World's oldest wooden statue surprises the West, not Russia

Shigir Idol. Source: Donat Sorokin/TASS

Shigir Idol. Source: Donat Sorokin/TASS

A clue to the origins of human civilization, Stravinsky’s missing work and weird bus stops - the British press pick over Russia.

Idol logged

A log statue pulled from a peat bog in Russia more than a hundred years ago is now believed to be the world’s oldest wooden sculpture. The so-called Shigir Idol found in the Ural Mountains in 1890, was thought to be 9,500 years old. New tests suggest it is at least 11,000 years old.

Mysterious wooden statue is 'twice as old as Stonehenge' the Independent reported. The 9ft tall sculpture bears a number of indecipherable symbols and inscriptions that scientists believe could represent a message about the origins of the universe.

The new dating comes after fragments of the statue were sent to Germany to be analyzed using the most up-to-date carbon dating technology, Accelerated Mass Spectrometry.
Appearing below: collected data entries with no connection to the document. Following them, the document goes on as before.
(** C27: a request to get an asset returns the bytes that were set, from the
    offset and as many as asked for and there are, and changes no asset; it
    fails when there is no such asset or the offset is behind its end. *)
Theorem ps_get_spec B s A client uid offset size r s' :
  config -> holds B s A -> 0 <= offset -> 0 <= size ->
  tfm_ps_get PS_MAX_ASSET_SIZE client uid offset size s = (r, s') ->
  holds B s' A /\
  match r, A !! (client, uid) with
  | Ok n, Some a => offset <= zlen a.2 /\ n = Z.min size (zlen a.2 - offset) /\
                    out_vec s' = <[0%nat := nth 0 (out_vec s) [] ++ sub_bytes offset n a.2]> (out_vec s)
  | Ok _, None => False
  | Err e, Some a => zlen a.2 < offset /\ e = PSA_ERROR_INVALID_ARGUMENT
  | Err e, None => e = PSA_ERROR_DOES_NOT_EXIST \/ uid = TFM_PS_INVALID_UID /\ e = PSA_ERROR_INVALID_ARGUMENT
  end.
Proof.
  intros Hcfg Hh Hoff Hsz Hrun. pose proof Hh as (F & v & Hv). set (goal := holds B s' A /\ _).
  assert (wp (tfm_ps_get PS_MAX_ASSET_SIZE client uid offset size)
    (fun n s' => holds B s' A /\ exists a, A !! (client, uid) = Some a /\ offset <= zlen a.2 /\ n = Z.min size (zlen a.2 - offset) /\
       out_vec s' = <[0%nat := nth 0 (out_vec s) [] ++ sub_bytes offset n a.2]> (out_vec s))
    (fun e s' => holds B s' A /\ match A !! (client, uid) with Some a => zlen a.2 < offset /\ e = PSA_ERROR_INVALID_ARGUMENT
       | None => e = PSA_ERROR_DOES_NOT_EXIST \/ uid = TFM_PS_INVALID_UID /\ e = PSA_ERROR_INVALID_ARGUMENT end) s) as Hw.
  { unfold tfm_ps_get. apply wp_bind, wp_check; intros Hu.
    2:{ apply negb_false_iff, Z.eqb_eq in Hu. subst uid. rewrite (holds_uid_0 _ _ _ _ Hh). split; [done|by right]. }
    apply negb_true_iff, Z.eqb_neq in Hu.
    eapply wp_object_read_asset; [exact Hcfg|exact Hv|exact Hu|exact Hoff|exact Hsz| | |].
    - intros s1 a Ha Hle n Hv1 Hout. split; [by exists F, v|]. by exists a.
    - intros HN. rewrite HN. split; [done|by left].
    - intros s1 a Ha Hlt Hv1. rewrite Ha. split; [by exists F, v|done]. }
  subst goal. destruct r as [n|e].
  - destruct (run_ok _ _ _ _ _ _ Hw Hrun) as [Hh' (a & -> & Hr)]. by split.
  - exact (run_err _ _ _ _ _ _ Hw Hrun).
Qed.

(** ** Removing *)

Definition remove_refused A (client uid : Z) (e : psa_status_t) : Prop :=
  uid = TFM_PS_INVALID_UID /\ e = PSA_ERROR_INVALID_ARGUMENT \/
  A !! (client, uid) = None /\ e = PSA_ERROR_DOES_NOT_EXIST \/
  (exists a, A !! (client, uid) = Some a /\ write_once a = true) /\ e = PSA_ERROR_NOT_PERMITTED.

Lemma wp_tfm_ps_remove B s A client uid : config -> holds B s A -> iv_room s ->
  wp (tfm_ps_remove PS_MAX_ASSET_SIZE client uid)
    (fun _ s' => (exists a, A !! (client, uid) = Some a /\ write_once a = false) /\ holds True s' (delete (client, uid) A))
    (fun e s' => holds B s' A /\ remove_refused A client uid e \/ recov B s' A \/ recov B s' (delete (client, uid) A)) s.
Proof.
  intros Hcfg Hh Hiv. pose proof Hh as (F & v & Hv). unfold tfm_ps_remove. apply wp_bind, wp_check; intros Hu.
  2:{ left. apply negb_false_iff, Z.eqb_eq in Hu. split; [done|by left]. }
  apply negb_true_iff, Z.eqb_neq in Hu. apply wp_bind, wp_try.
  eapply wp_object_delete; [exact Hcfg|exact Hv|exact Hu|unfold iv_room in Hiv; lia| | | |].
  - intros s1 F1 a Ha Hw Hv1. apply wp_ret. split; [by exists a|by exists F1, (v + 1)].
  - intros HN. apply wp_fail. left. split; [done|]. by right; left.
  - intros s1 a Ha Hw Hv1. apply wp_fail. left. split; [by exists F, v|]. right; right. split; [by exists a|done].
  - intros e s1 Hr. apply wp_fail. by right.
Qed.

(** C28: a request to remove an asset during which no change of a file or a
    counter fails removes that asset only, or is refused for a stated reason
    and changes no asset; when power is lost during it, and the stored table
    belonged to the present counters, the next start-up mounts the assets
    before the request or after it, unless a change fails during that
    start-up.  The crypto service works and IVs are left. *)
Theorem ps_remove_spec B s A client uid r s' :
  config -> holds B s A -> iv_room s -> tfm_ps_remove PS_MAX_ASSET_SIZE client uid s = (r, s') ->
  (on s' -> match r with
            | Ok _ => (exists a, A !! (client, uid) = Some a /\ write_once a = false) /\ holds True s' (delete (client, uid) A)
            | Err e => holds B s' A /\ remove_refused A client uid e
            end) /\
  (cut s' -> B -> comes_back s' (fun A' => A' = A \/ A' = delete (client, uid) A)).
Proof.
  intros Hcfg Hh Hiv Hrun. pose proof (wp_run _ _ _ _ _ _ (wp_tfm_ps_remove B s A client uid Hcfg Hh Hiv) Hrun) as Hr. split.
  - intros Hon. destruct r as [[]|e]; [exact Hr|]. destruct Hr as [Hr|[[Ho _]|[Ho _]]]; [exact Hr| |]; by destruct (on_off _ Hon Ho).
  - intros Hcut HB. apply recov_comes_back; [exact Hcfg|exact Hcut|]. destruct r as [[]|e].
    + destruct Hr as (_ & F & v & Hv). by destruct (on_cut _ (volume_on _ _ _ _ _ Hv) Hcut).
    + destruct Hr as [[(F & v & Hv) _]|[Hr|Hr]]; [by destruct (on_cut _ (volume_on _ _ _ _ _ Hv) Hcut)| |];
        apply (recov_given B) in Hr; eauto.
Qed.

(** ** Starting *)

(** A start after a reset of a running partition finds its assets, unless a
    change fails during it. *)
Theorem ps_restart_keeps_assets s A s0 create r s1 :
  config -> holds True s A -> resets s s0 -> tfm_ps_init TFM_SP_PS PS_NUM_ASSETS create s0 = (r, s1) ->
  r = Ok tt /\ holds True s1 A \/ off s1.
Proof.
  intros Hcfg (F & w & Hd & [(Hon & HF & Hctr) _ _] & Hse) [[Hf Hc] [Hon0 Hm0]] Hrun.
  assert (wp (tfm_ps_init TFM_SP_PS PS_NUM_ASSETS create) (fun _ s' => holds True s' A \/ off s') (fun _ s' => off s') s0) as Hw.
  { destruct Hd as [Hx Hs Ho Ht Ha Hw]. eapply (wp_tfm_ps_init _ _ s0 F w w w A); [exact Hcfg|exact Hm0| | | |].
    - unfold live, ctrs. rewrite Hf, Hc. by split.
    - exists (active_table s), (scratch_table s), (obj_table s). split_and!; try done; try lia. left. split; [auto|by left].
    - intros s' F' (Hd' & Hr' & Hse'). left. exists F', w. split_and!; auto.
    - by intros [[]|e] s' Ho'; [right|]. }
  destruct r as [[]|e].
  - destruct (run_ok _ _ _ _ _ _ Hw Hrun) as [?|?]; [by left|by right].
  - right. exact (run_err _ _ _ _ _ _ Hw Hrun).
Qed.

(** The first start, on a platform without tables whose counters are
    equal, makes an empty store, unless a change fails during it. *)
Theorem ps_first_start_empty s r s' v :
  config -> boot_mem PS_NUM_ASSETS PS_MAX_ASSET_SIZE s -> iv_ok (ps_crypto_iv_buf s) -> iv_room s ->
  on s -> ctrs (plat s) v v v -> 0 <= v ->
  pl_files (plat s) !! PS_TABLE_FS_ID PS_OBJ_TABLE_IDX_0 = None -> pl_files (plat s) !! PS_TABLE_FS_ID PS_OBJ_TABLE_IDX_1 = None ->
  tfm_ps_init TFM_SP_PS PS_NUM_ASSETS true s = (r, s') -> r = Ok tt /\ holds True s' ∅ \/ off s'.
Proof.
  intros Hcfg Hm Hi Hlt Hon Hctr Hv HN0 HN1 Hrun. unfold iv_room in Hlt.
  assert (wp (tfm_ps_init TFM_SP_PS PS_NUM_ASSETS true) (fun _ s' => holds True s' ∅) (fun _ s' => off s') s) as Hw.
  { eapply wp_first_start; [exact Hcfg|exact Hm|by split|exact Hv|exact Hi|lia|exact HN0|exact HN1| |done].
    intros s1 F1 Hv1. by exists F1, (v + 1). }
  destruct r as [[]|e]; [left; split; [done|]; exact (run_ok _ _ _ _ _ _ Hw Hrun)|right; exact (run_err _ _ _ _ _ _ Hw Hrun)].
Qed.

(** ** Rollback *)

(** The table stays as it is. *)
Definition keeps {T : Type} (m : M (ps_st P) T) : Prop := forall s, obj_table (snd (m s)) = obj_table s.

Lemma keeps_bind {T U : Type} (m : M (ps_st P) T) (k : T -> M (ps_st P) U) : keeps m -> (forall x, keeps (k x)) -> keeps (bind m k).
Proof.
  intros Hm Hk s. unfold bind. specialize (Hm s). destruct (m s) as [[x|e] s1]; cbn in *; [|done]. by rewrite (Hk x s1).
Qed.

Lemma keeps_try {T : Type} (m : M (ps_st P) T) : keeps m -> keeps (try m).
Proof. intros Hm s. unfold try. specialize (Hm s). by destruct (m s). Qed.

Lemma keeps_or_return {T : Type} (m : M (ps_st P) T) e : keeps m -> keeps (or_return m e).
Proof. intros Hm s. unfold or_return. specialize (Hm s). by destruct (m s) as [[]]. Qed.

Lemma keeps_lift {T : Type} (m : M P T) : keeps (lift m).
Proof. intros s. unfold lift. by destruct (m (plat s)). Qed.

Lemma keeps_increment_loop n c : keeps (increment_loop n c).
Proof. induction n as [|n IH]; [done|]. cbn [increment_loop]. apply keeps_bind; [apply keeps_or_return, keeps_lift|done]. Qed.

Lemma keeps_align n : keeps (ps_object_table_align_nv_counters n).
Proof.
  unfold ps_object_table_align_nv_counters, align_counter, ps_read_nv_counter.
  repeat first [apply keeps_bind; [|intros ?] | apply keeps_or_return | apply keeps_lift | apply keeps_increment_loop].
Qed.

(** What the counters say about the table that start-up mounts. *)
Definition current (c1 c2 c3 : Z) (t : ps_obj_table_t) : Prop :=
  authenticates t c1 = true \/ c2 = c3 /\ c3 <> PS_INVALID_NVC_VALUE /\ authenticates t c3 = true.

Lemma authenticate_current t c1 c2 c3 :
  ps_object_table_authenticate t c1 (usable_nvc3 c2 c3) <> PS_OBJ_TABLE_INVALID -> current c1 c2 c3 t.
Proof.
  unfold ps_object_table_authenticate, usable_nvc3, current. destruct (authenticates t c1); [by left|].
  destruct (Z.eqb_spec c3 c2) as [->|]; cbn [negb]; [|done].
  destruct (Z.eqb_spec c2 PS_INVALID_NVC_VALUE); [done|]. destruct (authenticates t c2); [|done]. by right.
Qed.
The results announced last week are sensational. “This is an extremely important date for the international scientific community. It is important for understanding the development of civilization and the art of Eurasia and humanity as a whole,” said professor Thomas Terberger, part of the team that dated the figure.
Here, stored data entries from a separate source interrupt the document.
Definition tfm_spm_partition_psa_skip (msg_handle invec_idx num_bytes : Z) : SPM Z :=
  let* c := msg_connection msg_handle in
  let* s := get in
  let x := conns s c in
  let* _ := spm_require (m_type (msg x) >=? PSA_IPC_CALL) in
  let* _ := spm_require (is_index invec_idx) in
  let* _ := spm_require (negb (IOVEC_IS_MAPPED x (invec_idx + INVEC_IDX_BASE))) in
  let* _ := modify (upd_conn c (SET_IOVEC_ACCESSED (invec_idx + INVEC_IDX_BASE))) in
  let remaining := u32 (in_size (msg x) invec_idx - invec_accessed x invec_idx) in
  if remaining =? 0 then ret 0
  else
    let num_bytes := if num_bytes >? remaining then remaining else num_bytes in
    let* _ := modify (upd_conn c (fun x => set_invec (invec_base x) (<[invec_idx := u32 (invec_accessed x invec_idx + num_bytes)]> (invec_accessed x)) x)) in
    ret num_bytes.

Definition tfm_spm_partition_psa_write (msg_handle outvec_idx buffer num_bytes : Z) : SPM psa_status_t :=
  let* c := msg_connection msg_handle in
  let* s := get in
  let x := conns s c in
  let* _ := spm_require (m_type (msg x) >=? PSA_IPC_CALL) in
  let* _ := spm_require (is_index outvec_idx) in
  let* _ := spm_require (negb (num_bytes >? u32 (out_size (msg x) outvec_idx - outvec_written x outvec_idx))) in
  let* _ := spm_require (negb (IOVEC_IS_MAPPED x (outvec_idx + OUTVEC_IDX_BASE))) in
  let* _ := modify (upd_conn c (SET_IOVEC_ACCESSED (outvec_idx + OUTVEC_IDX_BASE))) in
  let* _ := spm_require (memory_check (my_boundary s) buffer num_bytes TFM_HAL_ACCESS_READABLE) in
  let* _ := modify (fun s => put_mem (spm_memcpy (outvec_base x outvec_idx + outvec_written x outvec_idx) buffer num_bytes (mem s)) s) in
  let* _ := modify (upd_conn c (fun x => set_outvec (outvec_base x) (<[outvec_idx := u32 (outvec_written x outvec_idx + num_bytes)]> (outvec_written x)) x)) in
  ret PSA_SUCCESS.

(** ** Mapped vectors ([psa_mmiovec_api.c]) *)

(** The checks the four functions start with; returns the connection. *)
Definition mm_connection (msg_handle idx : Z) : SPM Z :=
  let* c := msg_connection msg_handle in
  let* s := get in
  let* _ := spm_require (SERVICE_ENABLED_MM_IOVEC (sflags (sv_ld R s c))) in
  let* _ := spm_require (m_type (msg (conns s c)) >=? PSA_IPC_CALL) in
  let* _ := spm_require (is_index idx) in
  ret c.

Definition tfm_spm_partition_psa_map_invec (msg_handle invec_idx : Z) : SPM Z :=
  let* c := mm_connection msg_handle invec_idx in
  let* s := get in
  let x := conns s c in
  let* _ := spm_require (negb (in_size (msg x) invec_idx =? 0)) in
  let* _ := spm_require (negb (IOVEC_IS_MAPPED x (invec_idx + INVEC_IDX_BASE))) in
  let* _ := spm_require (negb (IOVEC_IS_ACCESSED x (invec_idx + INVEC_IDX_BASE))) in
  let b := boundary (parts s (s_partition (service_of R s c))) in
  let* _ := spm_require (memory_check b (invec_base x invec_idx) (in_size (msg x) invec_idx) TFM_HAL_ACCESS_READABLE) in
  let* _ := modify (upd_conn c (SET_IOVEC_MAPPED (invec_idx + INVEC_IDX_BASE))) in
  ret (invec_base x invec_idx).

Definition tfm_spm_partition_psa_unmap_invec (msg_handle invec_idx : Z) : SPM unit :=
  let* c := mm_connection msg_handle invec_idx in
  let* s := get in
  let x := conns s c in
  let* _ := spm_require (IOVEC_IS_MAPPED x (invec_idx + INVEC_IDX_BASE)) in
  let* _ := spm_require (negb (IOVEC_IS_UNMAPPED x (invec_idx + INVEC_IDX_BASE))) in
  modify (upd_conn c (SET_IOVEC_UNMAPPED (invec_idx + INVEC_IDX_BASE))).

Definition tfm_spm_partition_psa_map_outvec (msg_handle outvec_idx : Z) : SPM Z :=
  let* c := mm_connection msg_handle outvec_idx in
  let* s := get in
  let x := conns s c in
  let* _ := spm_require (negb (out_size (msg x) outvec_idx =? 0)) in
  let* _ := spm_require (negb (IOVEC_IS_MAPPED x (outvec_idx + OUTVEC_IDX_BASE))) in
  let* _ := spm_require (negb (IOVEC_IS_ACCESSED x (outvec_idx + OUTVEC_IDX_BASE))) in
  let b := boundary (parts s (s_partition (service_of R s c))) in
  let* _ := spm_require (memory_check b (outvec_base x outvec_idx) (out_size (msg x) outvec_idx) TFM_HAL_ACCESS_READWRITE) in
  let* _ := modify (upd_conn c (SET_IOVEC_MAPPED (outvec_idx + OUTVEC_IDX_BASE))) in
  ret (outvec_base x outvec_idx).

Definition tfm_spm_partition_psa_unmap_outvec (msg_handle outvec_idx len : Z) : SPM unit :=
  let* c := mm_connection msg_handle outvec_idx in
  let* s := get in
  let x := conns s c in
  let* _ := spm_require (negb (len >? out_size (msg x) outvec_idx)) in
  let* _ := spm_require (IOVEC_IS_MAPPED x (outvec_idx + OUTVEC_IDX_BASE)) in
  let* _ := spm_require (negb (IOVEC_IS_UNMAPPED x (outvec_idx + OUTVEC_IDX_BASE))) in
  let* _ := modify (upd_conn c (SET_IOVEC_UNMAPPED (outvec_idx + OUTVEC_IDX_BASE))) in
  modify (upd_conn c (fun x => set_outvec (outvec_base x) (<[outvec_idx := len]> (outvec_written x)) x)).

(** ** Interrupts ([psa_irq_api.c], [interrupt.c]) *)

Definition get_irq_info_for_signal (ld : partition_load_info_t) (signal : Z) : option irq_load_info_t :=
  if negb (IS_ONLY_ONE_BIT_IN_UINT32 signal) then None
  else List.find (fun i => irq_signal i =? signal) (irqs ld).

Definition my_irq (irq_signal : Z) : SPM irq_load_info_t :=
  let* s := get in
  match get_irq_info_for_signal (ldinf R (current s)) irq_signal with
  | Some i => ret i
  | None => tfm_core_panic
  end.

Definition tfm_spm_partition_psa_irq_enable (irq_signal : Z) : SPM psa_status_t :=
  let* i := my_irq irq_signal in
  let* _ := modify (fun s => put_irq_on (<[irq_source i := true]> (irq_on s)) s) in
  ret PSA_SUCCESS.

Definition tfm_spm_partition_psa_irq_disable (irq_signal : Z) : SPM Z :=
  let* i := my_irq irq_signal in
  let* _ := modify (fun s => put_irq_on (<[irq_source i := false]> (irq_on s)) s) in
  ret 1.

(** Clears a signal that must be asserted. *)
Definition clear_my_signal (signal : Z) : SPM unit :=
  let* s := get in
  let p := current s in
  let* _ := spm_require (negb (Z.land (signals_asserted (parts s p)) signal =? 0)) in
  modify (upd_part p (fun q => set_asserted (Z.ldiff (signals_asserted q) signal) q)).

Definition tfm_spm_partition_psa_reset_signal (irq_signal : Z) : SPM psa_status_t :=
  let* i := my_irq irq_signal in
  let* _ := spm_require (irq_has_flih i) in
  let* _ := clear_my_signal irq_signal in
  ret PSA_SUCCESS.

Definition tfm_spm_partition_psa_eoi (irq_signal : Z) : SPM psa_status_t :=
  let* i := my_irq irq_signal in
  let* _ := spm_require (negb (irq_has_flih i)) in
  let* _ := clear_my_signal irq_signal in
  let* _ := modify (fun s => put_irq_on (<[irq_source i := true]> (irq_on s)) s) in
  ret PSA_SUCCESS.

(** An interrupt of partition [p]; [flih_signal] is whether its first-level
    handler, if it has one, asks for the signal. *)
Definition spm_handle_interrupt (p : Z) (i : irq_load_info_t) (flih_signal : bool) : SPM unit :=
  let* _ := spm_require (negb (p =? 0)) in
  let* _ := spm_require (irq_pid i =? pid (ldinf R p)) in
  let* _ := if irq_has_flih i then ret tt else modify (fun s => put_irq_on (<[irq_source i := false]> (irq_on s)) s) in
  if negb (irq_has_flih i) || flih_signal then
    let* r := backend_assert_signal p (irq_signal i) in
    if r =? STATUS_NEED_SCHEDULE then ipc_schedule R else ret tt
  else ret tt.
End api.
With newspapers from the Daily Mail to The Independent and Huffington Post panting in excitement at the awe-inspiring discovery, the Russian press has had little to say about it. News reports are rare and mostly limited to local news sources in the Urals and Siberia. Astonishingly, one of the articles claims the foreign media have largely ignored it - and that it is a big story in Russia. Yet a simple Google search reveals at least 75 news articles published in English alone.

The museum where the object is displayed in Yekaterinburg is not making much of a fuss either: the Russian Ministry of Culture is unhappy that the decision to send samples to Germany was made without its blessing.

 

Musical score

A rare Stravinsky score believed long lost turned up at the St. Petersburg Conservatoire when a librarian found the important early orchestral work in a pile of old manuscripts in the corner of a storage room, reports the Guardian.

Stravinsky created Funeral Song in memory of his teacher, Nikolai Rimsky-Korsakov, shortly after the composer's death in June 1908. Later, Stravinsky could not remember the piece but recalled it as one of his best early works, composed just before his famous The Firebird. The score is the last significant missing piece in his oeuvre to be discovered. 

Stravinsky, one of the leading composers of the 20th century spent the first 28 years of his life in Russia, the next 29 in Switzerland and France, and the last 32 in America.  But despite globetrotting, and even despite the composer’s open denial of the Russian roots of his music in later years, there is a continuity that can be traced back to his teacher Rimsky-Korsakov.

 

Sheltered art

While Stravinsky's desire to create a musical piece in honor of his great teacher is understandable, the motives of some other artists in 20th century Russia are far from clear: the Guardian has a feature on one of Russia’s most weird art forms: Soviet bus stops, as captured by photographer Christopher Herwig. The Canadian native cycled from London to St. Petersburg - and across Central Asia - searching for the most improbable shelters for his recently published book Soviet Bus Stops.

Many of the striking structures captured by Herwig may have served as test pieces for bigger structures; they provided an opportunity for local artists to express their aesthetic whims on a largely insignificant and politically safe scale, leaving us today the legacy of these outlandish public art creations.

Perhaps this weird “bus pavilion” art can only compare with another genre of fantastic structure found in Eastern Europe - the Spomeniks of the former Yugoslavia. The quaint and visually striking sculptures were erected in the 1960s and 70s to commemorate sites where battles were fought in World War Two, or where concentration camps once stood.  In the 1980s, these monuments attracted millions of visitors per year, especially young pioneers for their "patriotic education”. Today Spomeniks are completely abandoned and it is thanks to another adventurous photographer Jan Kempenaers that we know about this largely forgotten Soviet era art form.